Every line from the line containing "50%nat -> compress answer = Unavailable ->" through the final line below must be returned exactly, and no other line.

--------------------------------------------------

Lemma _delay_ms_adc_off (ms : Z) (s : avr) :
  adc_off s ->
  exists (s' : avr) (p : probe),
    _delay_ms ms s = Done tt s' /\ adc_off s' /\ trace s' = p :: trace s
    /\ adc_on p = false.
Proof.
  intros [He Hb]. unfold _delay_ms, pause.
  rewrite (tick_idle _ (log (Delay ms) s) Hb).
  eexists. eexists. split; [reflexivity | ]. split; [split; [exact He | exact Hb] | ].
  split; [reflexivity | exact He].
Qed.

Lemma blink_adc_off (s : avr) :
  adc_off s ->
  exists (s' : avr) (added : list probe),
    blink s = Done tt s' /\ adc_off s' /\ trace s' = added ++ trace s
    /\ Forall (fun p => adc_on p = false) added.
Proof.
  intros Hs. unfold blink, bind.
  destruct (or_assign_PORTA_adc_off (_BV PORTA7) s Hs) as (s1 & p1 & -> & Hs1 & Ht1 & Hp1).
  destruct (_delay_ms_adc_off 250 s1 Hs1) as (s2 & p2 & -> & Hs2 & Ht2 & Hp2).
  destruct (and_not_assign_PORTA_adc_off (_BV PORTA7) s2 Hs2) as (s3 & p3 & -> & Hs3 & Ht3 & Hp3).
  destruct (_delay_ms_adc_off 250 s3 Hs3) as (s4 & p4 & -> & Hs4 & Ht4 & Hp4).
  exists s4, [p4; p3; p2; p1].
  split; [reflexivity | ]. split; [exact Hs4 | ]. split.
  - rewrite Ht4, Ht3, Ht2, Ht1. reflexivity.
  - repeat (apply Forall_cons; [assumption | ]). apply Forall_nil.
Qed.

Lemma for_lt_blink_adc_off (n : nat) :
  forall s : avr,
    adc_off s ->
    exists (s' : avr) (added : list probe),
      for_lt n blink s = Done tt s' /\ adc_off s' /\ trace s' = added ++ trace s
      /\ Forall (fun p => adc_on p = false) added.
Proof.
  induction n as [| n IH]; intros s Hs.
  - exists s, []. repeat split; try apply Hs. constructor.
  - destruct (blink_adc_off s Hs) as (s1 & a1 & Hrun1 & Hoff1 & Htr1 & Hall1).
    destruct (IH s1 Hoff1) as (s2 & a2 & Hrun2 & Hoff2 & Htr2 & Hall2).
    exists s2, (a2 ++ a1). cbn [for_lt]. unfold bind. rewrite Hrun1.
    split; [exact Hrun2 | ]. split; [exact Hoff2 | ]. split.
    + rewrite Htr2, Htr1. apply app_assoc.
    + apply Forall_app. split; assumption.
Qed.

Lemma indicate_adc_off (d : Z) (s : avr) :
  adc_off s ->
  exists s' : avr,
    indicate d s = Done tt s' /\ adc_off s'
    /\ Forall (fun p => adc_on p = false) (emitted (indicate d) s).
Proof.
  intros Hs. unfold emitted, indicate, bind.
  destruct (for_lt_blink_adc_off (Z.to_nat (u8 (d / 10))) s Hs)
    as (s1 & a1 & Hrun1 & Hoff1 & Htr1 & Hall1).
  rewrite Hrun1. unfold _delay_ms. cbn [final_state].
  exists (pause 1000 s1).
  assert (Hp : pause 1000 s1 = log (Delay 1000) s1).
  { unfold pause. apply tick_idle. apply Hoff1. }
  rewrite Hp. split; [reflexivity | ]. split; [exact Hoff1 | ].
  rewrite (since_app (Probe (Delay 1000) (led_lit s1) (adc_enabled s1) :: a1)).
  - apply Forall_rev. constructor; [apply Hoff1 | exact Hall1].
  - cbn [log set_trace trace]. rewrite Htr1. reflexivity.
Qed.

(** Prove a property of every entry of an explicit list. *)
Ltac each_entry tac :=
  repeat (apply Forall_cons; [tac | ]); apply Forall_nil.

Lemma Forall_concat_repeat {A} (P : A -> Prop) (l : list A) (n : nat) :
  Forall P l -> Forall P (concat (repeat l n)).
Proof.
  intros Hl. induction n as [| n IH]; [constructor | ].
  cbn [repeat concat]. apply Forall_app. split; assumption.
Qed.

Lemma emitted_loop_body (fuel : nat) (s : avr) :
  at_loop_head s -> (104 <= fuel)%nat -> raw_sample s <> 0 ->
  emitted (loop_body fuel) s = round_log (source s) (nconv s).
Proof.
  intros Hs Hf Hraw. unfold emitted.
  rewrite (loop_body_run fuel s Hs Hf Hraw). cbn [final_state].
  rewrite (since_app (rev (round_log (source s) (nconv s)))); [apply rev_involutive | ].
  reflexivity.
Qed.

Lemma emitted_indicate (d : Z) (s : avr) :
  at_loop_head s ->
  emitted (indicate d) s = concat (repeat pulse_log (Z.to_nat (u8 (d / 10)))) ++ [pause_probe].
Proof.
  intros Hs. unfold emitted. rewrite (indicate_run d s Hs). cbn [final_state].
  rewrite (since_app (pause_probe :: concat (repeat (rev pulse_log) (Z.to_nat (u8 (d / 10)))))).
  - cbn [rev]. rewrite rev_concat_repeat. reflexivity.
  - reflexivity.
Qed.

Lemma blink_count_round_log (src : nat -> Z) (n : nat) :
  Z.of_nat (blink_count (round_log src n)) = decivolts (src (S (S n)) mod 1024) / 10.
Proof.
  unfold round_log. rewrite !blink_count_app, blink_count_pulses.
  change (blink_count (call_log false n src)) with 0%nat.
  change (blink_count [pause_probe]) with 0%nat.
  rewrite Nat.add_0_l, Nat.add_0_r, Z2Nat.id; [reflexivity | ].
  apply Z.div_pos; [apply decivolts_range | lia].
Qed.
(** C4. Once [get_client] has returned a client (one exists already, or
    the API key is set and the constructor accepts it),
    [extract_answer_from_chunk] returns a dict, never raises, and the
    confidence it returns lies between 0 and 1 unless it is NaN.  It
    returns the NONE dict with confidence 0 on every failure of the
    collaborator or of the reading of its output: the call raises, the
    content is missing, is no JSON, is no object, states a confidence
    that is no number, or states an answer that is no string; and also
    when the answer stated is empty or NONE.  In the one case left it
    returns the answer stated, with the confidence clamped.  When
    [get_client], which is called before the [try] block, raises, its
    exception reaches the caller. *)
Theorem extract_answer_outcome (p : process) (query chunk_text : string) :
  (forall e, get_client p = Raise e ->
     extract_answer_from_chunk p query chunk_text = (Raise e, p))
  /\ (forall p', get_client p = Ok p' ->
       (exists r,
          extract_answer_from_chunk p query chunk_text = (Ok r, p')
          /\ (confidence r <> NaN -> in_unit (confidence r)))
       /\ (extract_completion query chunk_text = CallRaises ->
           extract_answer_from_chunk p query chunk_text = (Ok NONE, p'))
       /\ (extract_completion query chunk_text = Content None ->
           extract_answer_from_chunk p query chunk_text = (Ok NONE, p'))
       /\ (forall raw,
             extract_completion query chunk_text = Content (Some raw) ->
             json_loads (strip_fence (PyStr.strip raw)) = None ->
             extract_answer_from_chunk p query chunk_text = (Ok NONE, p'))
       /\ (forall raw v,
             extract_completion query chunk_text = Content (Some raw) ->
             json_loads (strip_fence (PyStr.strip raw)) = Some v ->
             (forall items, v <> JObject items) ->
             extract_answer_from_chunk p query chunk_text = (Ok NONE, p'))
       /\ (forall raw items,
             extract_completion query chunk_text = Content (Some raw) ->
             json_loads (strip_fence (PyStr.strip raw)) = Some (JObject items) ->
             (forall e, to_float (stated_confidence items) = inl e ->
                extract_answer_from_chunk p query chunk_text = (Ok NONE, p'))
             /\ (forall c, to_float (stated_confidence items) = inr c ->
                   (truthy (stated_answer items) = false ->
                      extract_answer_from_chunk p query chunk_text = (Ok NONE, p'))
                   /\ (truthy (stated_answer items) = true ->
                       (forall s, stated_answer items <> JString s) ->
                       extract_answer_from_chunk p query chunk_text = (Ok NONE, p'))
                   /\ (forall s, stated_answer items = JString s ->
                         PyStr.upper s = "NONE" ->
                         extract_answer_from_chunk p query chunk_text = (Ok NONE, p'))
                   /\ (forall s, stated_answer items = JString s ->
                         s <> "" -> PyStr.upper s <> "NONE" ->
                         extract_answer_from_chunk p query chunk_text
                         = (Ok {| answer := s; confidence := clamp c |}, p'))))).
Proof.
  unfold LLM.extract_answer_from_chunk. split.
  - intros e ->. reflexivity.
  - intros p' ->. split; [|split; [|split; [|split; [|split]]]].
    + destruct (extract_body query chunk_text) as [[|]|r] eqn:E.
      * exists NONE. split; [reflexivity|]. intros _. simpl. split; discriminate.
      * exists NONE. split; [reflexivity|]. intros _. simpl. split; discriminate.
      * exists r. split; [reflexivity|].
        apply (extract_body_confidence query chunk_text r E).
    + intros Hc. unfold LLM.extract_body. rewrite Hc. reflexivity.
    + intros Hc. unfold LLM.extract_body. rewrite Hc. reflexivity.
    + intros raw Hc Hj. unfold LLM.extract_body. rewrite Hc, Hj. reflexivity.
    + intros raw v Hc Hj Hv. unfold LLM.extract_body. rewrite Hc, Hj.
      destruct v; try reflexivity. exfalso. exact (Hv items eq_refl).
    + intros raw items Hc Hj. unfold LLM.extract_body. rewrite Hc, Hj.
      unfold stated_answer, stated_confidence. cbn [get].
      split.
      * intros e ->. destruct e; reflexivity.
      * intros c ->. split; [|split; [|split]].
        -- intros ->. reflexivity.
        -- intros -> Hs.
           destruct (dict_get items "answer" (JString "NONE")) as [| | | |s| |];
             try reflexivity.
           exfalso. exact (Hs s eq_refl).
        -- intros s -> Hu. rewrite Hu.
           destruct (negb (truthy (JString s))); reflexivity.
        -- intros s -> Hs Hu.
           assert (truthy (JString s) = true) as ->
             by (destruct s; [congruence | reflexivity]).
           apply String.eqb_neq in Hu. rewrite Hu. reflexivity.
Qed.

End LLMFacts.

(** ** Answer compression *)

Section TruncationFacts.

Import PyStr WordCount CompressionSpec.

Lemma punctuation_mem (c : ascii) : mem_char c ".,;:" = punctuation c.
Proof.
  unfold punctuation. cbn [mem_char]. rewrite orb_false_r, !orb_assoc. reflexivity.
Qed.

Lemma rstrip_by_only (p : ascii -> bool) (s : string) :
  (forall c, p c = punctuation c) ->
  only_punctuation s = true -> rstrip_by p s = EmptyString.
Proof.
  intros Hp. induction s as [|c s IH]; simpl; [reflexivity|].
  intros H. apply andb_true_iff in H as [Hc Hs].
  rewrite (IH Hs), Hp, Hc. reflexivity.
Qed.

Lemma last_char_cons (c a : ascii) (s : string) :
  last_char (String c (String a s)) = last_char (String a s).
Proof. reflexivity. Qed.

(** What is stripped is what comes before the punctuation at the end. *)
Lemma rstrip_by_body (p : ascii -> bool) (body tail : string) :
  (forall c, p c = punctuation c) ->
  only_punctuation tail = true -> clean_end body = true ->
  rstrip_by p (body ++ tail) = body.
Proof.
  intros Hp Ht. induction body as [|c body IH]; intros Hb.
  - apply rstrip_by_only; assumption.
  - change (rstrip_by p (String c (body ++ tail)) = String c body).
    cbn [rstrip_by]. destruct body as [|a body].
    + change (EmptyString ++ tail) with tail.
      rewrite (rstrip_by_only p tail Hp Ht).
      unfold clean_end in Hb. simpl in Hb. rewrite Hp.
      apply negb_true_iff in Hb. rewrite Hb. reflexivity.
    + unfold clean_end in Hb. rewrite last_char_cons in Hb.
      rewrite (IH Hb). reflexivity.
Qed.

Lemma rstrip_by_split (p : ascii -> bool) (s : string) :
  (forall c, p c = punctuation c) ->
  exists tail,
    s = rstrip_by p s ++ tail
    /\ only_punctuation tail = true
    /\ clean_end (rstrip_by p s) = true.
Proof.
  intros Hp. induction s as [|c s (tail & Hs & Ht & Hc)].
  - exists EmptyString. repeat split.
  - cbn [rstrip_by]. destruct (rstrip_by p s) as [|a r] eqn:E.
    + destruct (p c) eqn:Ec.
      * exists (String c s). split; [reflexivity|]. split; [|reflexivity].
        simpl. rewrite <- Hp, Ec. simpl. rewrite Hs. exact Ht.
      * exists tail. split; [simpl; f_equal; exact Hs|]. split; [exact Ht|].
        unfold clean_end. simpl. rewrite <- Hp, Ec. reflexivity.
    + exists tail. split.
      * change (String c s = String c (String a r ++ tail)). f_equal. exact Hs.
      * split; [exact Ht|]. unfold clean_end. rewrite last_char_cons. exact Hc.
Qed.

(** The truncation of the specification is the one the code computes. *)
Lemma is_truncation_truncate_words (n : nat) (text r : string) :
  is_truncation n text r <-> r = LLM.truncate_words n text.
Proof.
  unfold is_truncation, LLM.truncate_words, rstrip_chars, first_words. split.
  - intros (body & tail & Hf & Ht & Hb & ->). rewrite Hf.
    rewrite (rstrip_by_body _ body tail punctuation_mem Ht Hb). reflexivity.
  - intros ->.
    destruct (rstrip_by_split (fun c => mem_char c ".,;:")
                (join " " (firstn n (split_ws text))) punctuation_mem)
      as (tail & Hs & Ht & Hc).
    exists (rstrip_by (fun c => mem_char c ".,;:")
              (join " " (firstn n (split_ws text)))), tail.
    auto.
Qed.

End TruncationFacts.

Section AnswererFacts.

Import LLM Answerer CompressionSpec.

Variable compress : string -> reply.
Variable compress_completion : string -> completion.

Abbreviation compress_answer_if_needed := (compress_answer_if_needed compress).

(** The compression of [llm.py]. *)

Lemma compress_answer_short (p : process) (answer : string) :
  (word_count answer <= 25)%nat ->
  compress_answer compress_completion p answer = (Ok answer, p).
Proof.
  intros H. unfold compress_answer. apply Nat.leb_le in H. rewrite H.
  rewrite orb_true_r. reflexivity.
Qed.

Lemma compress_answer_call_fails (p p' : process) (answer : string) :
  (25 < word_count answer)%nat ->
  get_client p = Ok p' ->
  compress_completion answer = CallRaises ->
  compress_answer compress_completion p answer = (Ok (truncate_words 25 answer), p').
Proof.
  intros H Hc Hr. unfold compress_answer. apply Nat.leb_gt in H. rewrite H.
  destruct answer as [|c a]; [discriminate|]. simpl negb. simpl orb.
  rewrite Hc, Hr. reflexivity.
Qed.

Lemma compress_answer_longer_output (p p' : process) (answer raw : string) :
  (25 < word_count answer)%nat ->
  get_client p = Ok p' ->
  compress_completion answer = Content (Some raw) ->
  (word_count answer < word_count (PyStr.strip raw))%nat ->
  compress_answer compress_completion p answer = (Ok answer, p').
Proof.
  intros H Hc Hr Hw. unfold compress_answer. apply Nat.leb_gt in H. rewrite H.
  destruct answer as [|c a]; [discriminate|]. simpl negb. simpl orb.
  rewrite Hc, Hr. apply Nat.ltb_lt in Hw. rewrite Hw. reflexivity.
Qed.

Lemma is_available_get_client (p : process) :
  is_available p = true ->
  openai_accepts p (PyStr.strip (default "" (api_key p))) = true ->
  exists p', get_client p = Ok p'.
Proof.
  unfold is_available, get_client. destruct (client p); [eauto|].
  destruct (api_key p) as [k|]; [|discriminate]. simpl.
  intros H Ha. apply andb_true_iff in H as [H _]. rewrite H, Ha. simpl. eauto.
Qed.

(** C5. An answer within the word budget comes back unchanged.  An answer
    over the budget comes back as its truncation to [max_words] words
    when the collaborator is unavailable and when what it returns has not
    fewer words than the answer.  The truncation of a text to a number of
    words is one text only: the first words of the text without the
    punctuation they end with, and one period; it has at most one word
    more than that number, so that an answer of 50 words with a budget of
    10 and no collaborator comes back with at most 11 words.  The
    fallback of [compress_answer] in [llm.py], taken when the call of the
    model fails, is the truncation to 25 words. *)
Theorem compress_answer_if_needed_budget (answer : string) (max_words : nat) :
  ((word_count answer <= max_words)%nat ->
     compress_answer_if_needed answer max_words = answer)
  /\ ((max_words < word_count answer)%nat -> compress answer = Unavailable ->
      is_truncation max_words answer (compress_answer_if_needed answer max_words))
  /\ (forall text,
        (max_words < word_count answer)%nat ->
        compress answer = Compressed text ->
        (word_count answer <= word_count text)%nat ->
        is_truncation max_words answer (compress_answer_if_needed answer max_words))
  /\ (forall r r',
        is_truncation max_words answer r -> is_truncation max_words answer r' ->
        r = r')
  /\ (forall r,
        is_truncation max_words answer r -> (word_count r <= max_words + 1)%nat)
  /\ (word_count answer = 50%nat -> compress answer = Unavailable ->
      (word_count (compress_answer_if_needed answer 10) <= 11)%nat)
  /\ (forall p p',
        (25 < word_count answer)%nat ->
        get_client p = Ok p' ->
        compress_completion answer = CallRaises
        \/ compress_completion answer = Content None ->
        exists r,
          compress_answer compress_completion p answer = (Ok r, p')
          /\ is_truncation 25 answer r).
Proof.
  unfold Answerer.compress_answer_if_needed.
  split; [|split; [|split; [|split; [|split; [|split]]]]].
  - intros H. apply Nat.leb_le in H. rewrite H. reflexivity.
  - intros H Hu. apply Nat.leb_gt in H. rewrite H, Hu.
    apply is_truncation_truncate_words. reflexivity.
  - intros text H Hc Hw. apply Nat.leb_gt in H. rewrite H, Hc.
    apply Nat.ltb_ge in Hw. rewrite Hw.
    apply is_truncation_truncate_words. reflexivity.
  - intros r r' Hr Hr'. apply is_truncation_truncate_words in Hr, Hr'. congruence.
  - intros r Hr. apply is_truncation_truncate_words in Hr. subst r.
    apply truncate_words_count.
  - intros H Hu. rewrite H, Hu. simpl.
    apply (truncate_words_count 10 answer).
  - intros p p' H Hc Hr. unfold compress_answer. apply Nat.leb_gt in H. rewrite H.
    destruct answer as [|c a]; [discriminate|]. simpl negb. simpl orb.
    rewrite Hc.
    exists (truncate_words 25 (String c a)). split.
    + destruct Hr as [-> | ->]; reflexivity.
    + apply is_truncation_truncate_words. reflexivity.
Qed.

--------------------------------------------------

* Output for this task:
  /\ (word_count answer = 50%nat -> compress answer = Unavailable ->
      (word_count (compress_answer_if_needed answer 10) <= 11)%nat)
  /\ (forall p p',
        (25 < word_count answer)%nat ->
        get_client p = Ok p' ->
        compress_completion answer = CallRaises
        \/ compress_completion answer = Content None ->
        exists r,
          compress_answer compress_completion p answer = (Ok r, p')
          /\ is_truncation 25 answer r).
Proof.
  unfold Answerer.compress_answer_if_needed.
  split; [|split; [|split; [|split; [|split; [|split]]]]].
  - intros H. apply Nat.leb_le in H. rewrite H. reflexivity.
  - intros H Hu. apply Nat.leb_gt in H. rewrite H, Hu.
    apply is_truncation_truncate_words. reflexivity.
  - intros text H Hc Hw. apply Nat.leb_gt in H. rewrite H, Hc.
    apply Nat.ltb_ge in Hw. rewrite Hw.
    apply is_truncation_truncate_words. reflexivity.
  - intros r r' Hr Hr'. apply is_truncation_truncate_words in Hr, Hr'. congruence.
  - intros r Hr. apply is_truncation_truncate_words in Hr. subst r.
    apply truncate_words_count.
  - intros H Hu. rewrite H, Hu. simpl.
    apply (truncate_words_count 10 answer).
  - intros p p' H Hc Hr. unfold compress_answer. apply Nat.leb_gt in H. rewrite H.
    destruct answer as [|c a]; [discriminate|]. simpl negb. simpl orb.
    rewrite Hc.
    exists (truncate_words 25 (String c a)). split.
    + destruct Hr as [-> | ->]; reflexivity.
    + apply is_truncation_truncate_words. reflexivity.
Qed.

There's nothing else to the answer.